Personal information
- Full name: Kingsley Asante Ofori
- Date of birth: 1 March 2002 (age 24)
- Place of birth: Drobo, Ghana
- Height: 1.78 m (5 ft 10 in)
- Position: Winger

Youth career
- EurAfrica Football Academy
- Cremonese

Senior career*
- Years: Team / Apps / (Gls)
- 2021–2023: EurAfrica Football Academy
- 2021–2022: → SJK II (loan) / 29 / (19)
- 2022: → SJK (loan) / 17 / (0)
- 2023–2024: SJK / 29 / (3)
- 2024: SJK II / 5 / (1)
- 2025–2026: Politehnica Iași / 22 / (5)

= Kingsley Ofori =

Ghanaian footballer (born 2002)

Kingsley Asante Ofori (born 1 March 2002) is a Ghanaian professional footballer who plays as a winger.

==Career==
Ofori was loaned out to Finnish SJK organisation in the early 2021 from Ghanaian EurAfrica Football Academy, and was first registered to the club's academy team SJK II in the second-tier Ykkönen.

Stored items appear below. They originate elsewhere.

(* ===== verification/EmmcAnyHw.v ===== *)
(** * Faulty hardware

    What holds of the sector read on any hardware whatsoever, also one that obeys none of the
    laws (a controller that is stuck, or that returns arbitrary register values): the read
    returns, after a number of turns that the poll counters bound, and it writes to nothing but
    the window of the buffer it was given and its diagnostics. *)

From stdpp Require Import base list gmap strings.
From Stdlib Require Import ZArith Lia.
From S2P Require Import Prelude Wp Gpt Emmc EmmcCard EmmcBus.

Section any.
Context {H : Type} {mmio : Mmio H}.
Implicit Types w : world H.
Abbreviation at_hw w h := (World h (dr w) (io_buf w)).

Lemma any_read sp width off (Q : Z -> world H -> Prop) w : (forall v h, Q v (at_hw w h)) -> wp (io_read sp width off) Q w.
Proof.
  intros HQ. unfold wp, io_read. destruct (unreachable _ _ _ _); [destruct w; apply (HQ _ hw) |]. destruct (mmio_read _ _ _ _). apply HQ.
Qed.
Lemma any_write sp width off val (Q : unit -> world H -> Prop) w : (forall h, Q tt (at_hw w h)) -> wp (io_write sp width off val) Q w.
Proof. intros HQ. unfold wp, io_write. destruct (unreachable _ _ _ _); [destruct w; apply (HQ hw) | apply HQ]. Qed.
Lemma any_delay n (Q : unit -> world H -> Prop) w : (forall h, Q tt (at_hw w h)) -> wp (delay n) Q w.
Proof. intros HQ. apply wp_act, HQ. Qed.

(** [any_io] runs accesses whose results do not matter. *)
Ltac any_io := repeat first [apply wp_bind; first [apply any_read; intros ? ? | apply any_write; intros ? | apply any_delay; intros ?]
  | apply any_write; intros ? | apply wp_ret].

Lemma any_wait_idle (Q : Z -> world H -> Prop) w :
  (forall ps h, (inhibited ps = false -> mapped (dr w)) -> Q ps (at_hw w h)) -> wp wait_idle Q w.
Proof.
  intros HQ. apply wp_bind. eapply wp_mono.
  - apply (wp_poll_count (fun k s w' => (k = 500000 \/ inhibited s = true \/ mapped (dr w)) /\ exists h, w' = at_hw w h)
      (fun s w' => (inhibited s = false -> mapped (dr w)) /\ exists h, w' = at_hw w h)) with (k := 500000).
    + intros k s w1 _ (_ & h & ->). apply wp_bind. unfold wp at 1, xzs_sdhci_hc_read32, io_read. cbn [dr hw io_buf].
      rewrite unreachable_HC by (vm_compute; done). destruct (Z.eqb_spec (base_of HC (dr w)) 0) as [E | E].
      * change (inhibited (2 ^ (8 * 4) - 1)) with true. any_io. cbn [dr hw io_buf]. split; [auto |]. eauto.
      * destruct (mmio_read _ _ _ _) as [v h']. destruct (inhibited _); any_io; cbn [dr hw io_buf]; (split; [auto |]); eauto.
    + done.
    + split; [by left |]. exists (hw w). by destruct w.
  - intros [s | s] w'.
    + intros ([? | Hor] & h & ->); [lia |]. apply wp_ret, HQ. intros E. rewrite E in Hor. by destruct Hor.
    + intros (Hm & h & ->). by apply wp_ret, HQ.
Qed.

Section window.
Context (d : emmc) (pre post : bytes) (Hd : mapped d).

(** Between accesses: the driver's state, and the buffer outside the window. *)
Definition inside w : Prop := dr w = d /\ exists new, io_buf w = pre ++ new ++ post /\ length new = 512%nat.

Lemma any_read_block w : inside w -> wp (read_block (zlen pre)) (fun _ => inside) w.
Proof.
  intros Hi. apply (wp_each (fun _ => inside)); [done | | done]. intros k w1 Hk (E & new & Hb & Hl).
  apply wp_bind. unfold wp at 1, fifo_read. rewrite E, (proj2 (Z.eqb_neq _ _)) by done.
  destruct (mmio_read _ _ _ _) as [v h]. unfold wp, store_word. cbn [io_buf dr hw].
  rewrite Hb, <- (take_drop (4 * Z.to_nat k) new), <- (take_drop 4 (drop (4 * Z.to_nat k) new)), <- !app_assoc, (app_assoc pre).
  rewrite put_word_here; [| unfold zlen; rewrite length_app, length_take; lia | rewrite length_take, length_drop; lia].
  split; [done |]. exists (take (4 * Z.to_nat k) new ++ le_split 4 (v mod 2 ^ 32) ++ drop 4 (drop (4 * Z.to_nat k) new)).
  cbn [io_buf]. split; [by rewrite <- !app_assoc |]. rewrite !length_app, length_take, !length_drop, length_le_split. lia.
Qed.

(** A part of a turn keeps the frame, and goes on with a measure that has not grown. *)
Definition part (s : pio) (strict : Prop) (r : ctl pio (Z * bool * pio)) w : Prop :=
  inside w /\ match r with
  | Next s' => pio_bounds s' /\ pio_measure s' <= pio_measure s /\ (strict -> pio_measure s' < pio_measure s)
  | Exit _ => True
  end.

Ltac count_poll := match goal with |- context [Zpos MAX_POLLS <=? ?n] => destruct (Z.leb_spec (Zpos MAX_POLLS) n) as [? | Hlt];
  [apply wp_ret; by split | apply wp_ret; change (Z.pos MAX_POLLS) with 2000000 in Hlt] end.
Ltac measured := split; [done |]; unfold pio_bounds, pio_measure in *; cbn in *;
  repeat match goal with E : _ = true |- _ => rewrite E in * | E : _ = false |- _ => rewrite E in * end; naive_solver lia.

Lemma any_command_part st s w : inside w -> pio_bounds s ->
  wp (command_part st s) (fun r w' => part s (cmd_complete_seen s = false) r w' /\
    match r with Next s' => (cmd_complete_seen s = true -> s' = s) /\ brr_seen s' = brr_seen s /\ transfer_complete_seen s' = transfer_complete_seen s | _ => True end) w.
Proof.
  intros Hi Hb. pose proof Hb as (? & ? & ?). unfold command_part. destruct (cmd_complete_seen s) eqn:Ec.
  { apply wp_ret. split; [| done]. measured. }
  destruct (has st SDHCI_INT_RESPONSE).
  - unfold xzs_sdhci_hc_read32, clear_status, xzs_sdhci_hc_write32. any_io. split; [| done]. measured.
  - cbn [cmd_polls]. rewrite (u32_small (cmd_polls s + 1)) by cint. count_poll. split; [| done]. measured.
Qed.

Lemma any_data_part st s w : inside w -> pio_bounds s ->
  wp (data_part st (zlen pre) s) (fun r w' => part s (cmd_complete_seen s = true /\ brr_seen s = false) r w' /\
    match r with Next s' => (brr_seen s = true -> s' = s) /\ cmd_complete_seen s' = cmd_complete_seen s /\ transfer_complete_seen s' = transfer_complete_seen s | _ => True end) w.
Proof.
  intros Hi Hb. pose proof Hb as (? & ? & ?). unfold data_part. destruct (brr_seen s) eqn:Eb.
  { apply wp_ret. split; [| done]. measured. }
  destruct (has st SDHCI_INT_BUF_READ_READY).
  - apply wp_bind. eapply wp_mono; [by apply any_read_block |]. intros ? w1 Hi1.
    unfold clear_status, xzs_sdhci_hc_write32. any_io. split; [| done]. measured.
  - destruct (cmd_complete_seen s) eqn:Ec; [| apply wp_ret; split; [measured | done]].
    cbn [brr_polls]. rewrite (u32_small (brr_polls s + 1)) by cint. count_poll. split; [| done]. measured.
Qed.

Lemma any_end_part st s w : inside w -> pio_bounds s ->
  wp (end_part st s) (fun r w' => part s (brr_seen s = true /\ transfer_complete_seen s = false) r w') w.
Proof.
  intros Hi Hb. pose proof Hb as (? & ? & ?). unfold end_part. destruct (transfer_complete_seen s) eqn:Et.
  { apply wp_ret. measured. }
  destruct (has st SDHCI_INT_DATA_END).
  - unfold clear_status, xzs_sdhci_hc_write32. any_io. measured.
  - destruct (brr_seen s) eqn:Eb; [| apply wp_ret; measured].
    cbn [transfer_polls]. rewrite (u32_small (transfer_polls s + 1)) by cint. count_poll. measured.
Qed.

(** The flags are not all set when the loop goes on, so every turn makes progress. *)
Definition going (s : pio) w : Prop :=
  inside w /\ pio_bounds s /\ cmd_complete_seen s && brr_seen s && transfer_complete_seen s = false.

Lemma any_read_turn s w : going s w ->
  wp (read_turn (zlen pre) s) (fun r w' => match r with
    | Next s' => going s' w' /\ pio_measure s' < pio_measure s
    | Exit _ => inside w' end) w.
Proof.
  intros (Hi & Hb & Hn). unfold read_turn, xzs_sdhci_hc_read32. apply wp_bind, any_read. intros st h.
  destruct (error_bits st); [by apply wp_ret |].
  apply wp_and_then. eapply wp_mono; [by apply any_command_part |].
  intros [s1 | x] w1 [[I1 P1] K1]; [| done]. destruct P1 as (B1 & M1 & S1), K1 as (K1 & F1 & G1).
  apply wp_and_then. eapply wp_mono; [by apply any_data_part |].
  intros [s2 | x] w2 [[I2 P2] K2]; [| done]. destruct P2 as (B2 & M2 & S2), K2 as (K2 & F2 & G2).
  apply wp_and_then. eapply wp_mono; [by apply any_end_part |].
  intros [s3 | x] w3 [I3 P3]; [| done]. destruct P3 as (B3 & M3 & S3).
  destruct (cmd_complete_seen s3 && brr_seen s3 && transfer_complete_seen s3) eqn:Ed; apply wp_ret; [done |].
  split; [by split_and! |]. destruct (cmd_complete_seen s) eqn:Ec; [| specialize (S1 eq_refl); lia]. rewrite (K1 eq_refl) in *.
  destruct (brr_seen s) eqn:Eb; [| specialize (S2 (conj Ec eq_refl)); lia]. rewrite (K2 eq_refl) in *.
  cbn in Hn. specialize (S3 (conj Eb Hn)). lia.
Qed.

Lemma any_read_loop w : inside w -> wp (forever READ_FUEL (read_turn (zlen pre)) pio_start) (fun _ => inside) w.
Proof.
  intros Hi. apply (wp_forever going pio_measure); [by split_and! | done |]. intros s w1 Hg. split; [| by apply any_read_turn].
  destruct Hg as (_ & (? & ? & ?) & _). unfold pio_measure. destruct (cmd_complete_seen s), (brr_seen s), (transfer_complete_seen s); lia.
Qed.
End window.

(** What changed from [w] to [w'], the hardware apart: the diagnostics, and the window between [pre] and [post]. *)
Definition only_window (pre post : bytes) w w' : Prop :=
  same_dr (dr w) (dr w') /\ exists new, io_buf w' = pre ++ new ++ post /\ length new = 512%nat.

(** C22. On any hardware, whatever its registers return, the sector read returns (its polling loop
    ends within [READ_FUEL] turns), leaves the driver's state alone but for its diagnostics, and
    writes only to the 512 bytes it was given. *)
Theorem read_sector_returns w lba count pre old post : io_buf w = pre ++ old ++ post -> length old = 512%nat ->
  exists rc w', xzs_emmc_read_sector_pio lba count (Some (zlen pre)) w = Ret (rc, w') /\ only_window pre post w w'.
Proof.
  intros Hb Hl.
  assert (wp (xzs_emmc_read_sector_pio lba count (Some (zlen pre))) (fun _ w' => same_dr (dr w) (dr w') /\
    exists new, io_buf w' = pre ++ new ++ post /\ length new = 512%nat) w) as (rc & w' & E & Hs)%wp_elim;
    [| by exists rc, w'].
  cbn [xzs_emmc_read_sector_pio]. destruct ((count =? 0) || (count <=? lba)); [apply wp_ret; split; [done | by exists old] |].
  apply wp_bind, any_wait_idle. intros ps h Hm. destruct (inhibited ps).
  { unfold reset_lines, xzs_sdhci_hc_write8. any_io. split; [done | by exists old]. }
  unfold start_transfer, clear_status, xzs_sdhci_hc_write8, xzs_sdhci_hc_write16, xzs_sdhci_hc_write32. apply wp_bind. any_io.
  cbn [hw dr io_buf]. apply wp_bind. eapply wp_mono; [apply (any_read_loop (dr w) pre post); [by apply Hm |]; split; [done | by exists old] |].
  intros [[err timeout] s] w1 (E1 & new & Hb1 & Hl1). do 6 (apply wp_bind, wp_act). apply wp_ret. cbn [hw dr io_buf]. rewrite E1.
  split; [done | by exists new].
Qed.

End any.

(** A controller that is mapped and whose registers always read as zero. *)
#[local] Instance silent_hw : Mmio unit := {
  ml_io_map _ := 1;
  mmio_read _ _ _ h := (0, h);
  mmio_write _ _ _ _ h := h;
  usleep _ h := h;
}.
Definition silent_world : world unit := World tt (set_bases 1 1 1 emmc_boot) (replicate 520 7).

Lemma read_sector_returns_witness : exists rc w',
  xzs_emmc_read_sector_pio 5 100 (Some 8) silent_world = Ret (rc, w') /\ only_window (replicate 8 7) [] silent_world w'.
Proof. apply (read_sector_returns silent_world 5 100 (replicate 8 7) (replicate 512 7) []); reflexivity. Defined.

His loan was extended after the 2021 season, and during 2022, Ofori made his first appearances with SJK first team in Veikkausliiga. In January 2023, SJK exercised their purchase option for an undisclosed fee, and signed with Ofori on a two-year deal with a two-year option.

His deal with SJK was terminated on 30 August 2024.